[Provided data]
(* ===== verification/Enrollment.v ===== *)
(** * Agent enrollment ([agentsync.py], [api/agents.py])

    Enrollment tokens, the register-first handshake, the binding and rotation of an
    agent's certificate, renaming, revocation and purge.  The state extends [Fleet] with
    the columns and tables only this surface uses. *)
From S2P Require Import Prelude PyStr Uuid Utf8 PathLabel Text Json Catalog Rbac Access Move AgentMeta AgentSync Reconcile Commands AgentCert.
From stdpp Require Import options.

(** ** The state *)

Record EnrollmentToken := mkToken {
  token_hash : text;
  config_group_names : option (list text);
  t_expires_at : Z;
  consumed_at : option Z;
  consumed_by : option Z;
  t_created_at : Z;
}.

Record ConfigGroup := mkConfigGroup { cg_id : Z; cg_name : text; is_system : bool }.

(** [platforms] and [enroll_secrets] are columns of the agents table (no entry: [NULL]);
    [roots] is the process's cache of CA roots; [draws] counts the tokens drawn from
    [secrets]. *)
Record Registry (Cert : Type) := mkRegistry {
  fleet : Fleet;
  platforms : gmap Z text;
  enroll_secrets : gmap Z text;
  tokens : gmap text EnrollmentToken;
  config_groups : list ConfigGroup;
  members : gset (Z * Z);
  roots : gmap (text * text) Cert;
  agents_made : nat;
  draws : nat;
}.
Arguments mkRegistry {Cert}.
Arguments fleet {Cert}. Arguments platforms {Cert}. Arguments enroll_secrets {Cert}. Arguments tokens {Cert}.
Arguments config_groups {Cert}. Arguments members {Cert}. Arguments roots {Cert}. Arguments agents_made {Cert}.
Arguments draws {Cert}.

Definition PLATFORMS : list text := map txt ["windows"; "macos"; "linux"].
Definition ENROLL_TOKEN_PREFIX : text := txt "fae".

Inductive reason := UnknownToken | Consumed | Expired | BadPlatform | AlreadyBound | BadSecret | Revoked | UnknownAgent | NotActive.
Inductive enroll_error :=
  | EnrollmentError (r : reason)
  | IntegrityError
  | BadColumn
  | NotEncodable.

(** [_enrollment_http]; what is not an [EnrollmentError] answers 500. *)
Definition _enrollment_http (e : enroll_error) : Z :=
  match e with
  | EnrollmentError (UnknownToken | Consumed | Expired | BadSecret) => 401
  | EnrollmentError AlreadyBound => 409
  | EnrollmentError (Revoked | NotActive) => 403
  | EnrollmentError UnknownAgent => 404
  | EnrollmentError BadPlatform => 400
  | _ => 500
  end.

Definition classify_token (row : EnrollmentToken) (now : Z) : option reason :=
  match consumed_at row with
  | Some _ => Some Consumed
  | None => if t_expires_at row <=? now then Some Expired else None
  end.

Definition token_status (row : EnrollmentToken) (now : Z) : string :=
  match consumed_at row with
  | Some _ => "consumed"
  | None => if t_expires_at row <=? now then "expired" else "active"
  end.

Definition agent_status (a : Agent) : string :=
  match revoked_at a with
  | Some _ => "revoked"
  | None => match cert_fingerprint a with Some _ => "active" | None => "pending" end
  end.

(** ** Bodies of requests *)

Definition sized (lo hi : nat) (t : text) : bool :=
  bool_decide (is_Some (utf8_encode t)) && (lo <=? length t)%nat && (length t <=? hi)%nat.
Definition opt_sized (lo hi : nat) (t : option text) : bool := match t with Some t => sized lo hi t | None => true end.
Definition nonempty (t : text) : bool := bool_decide (is_Some (utf8_encode t)) && negb (bool_decide (t = [])).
[/Provided data]
[Problem description]
On how many lines of the data does "Import" appear? Give only that number.

[Output for this task]
2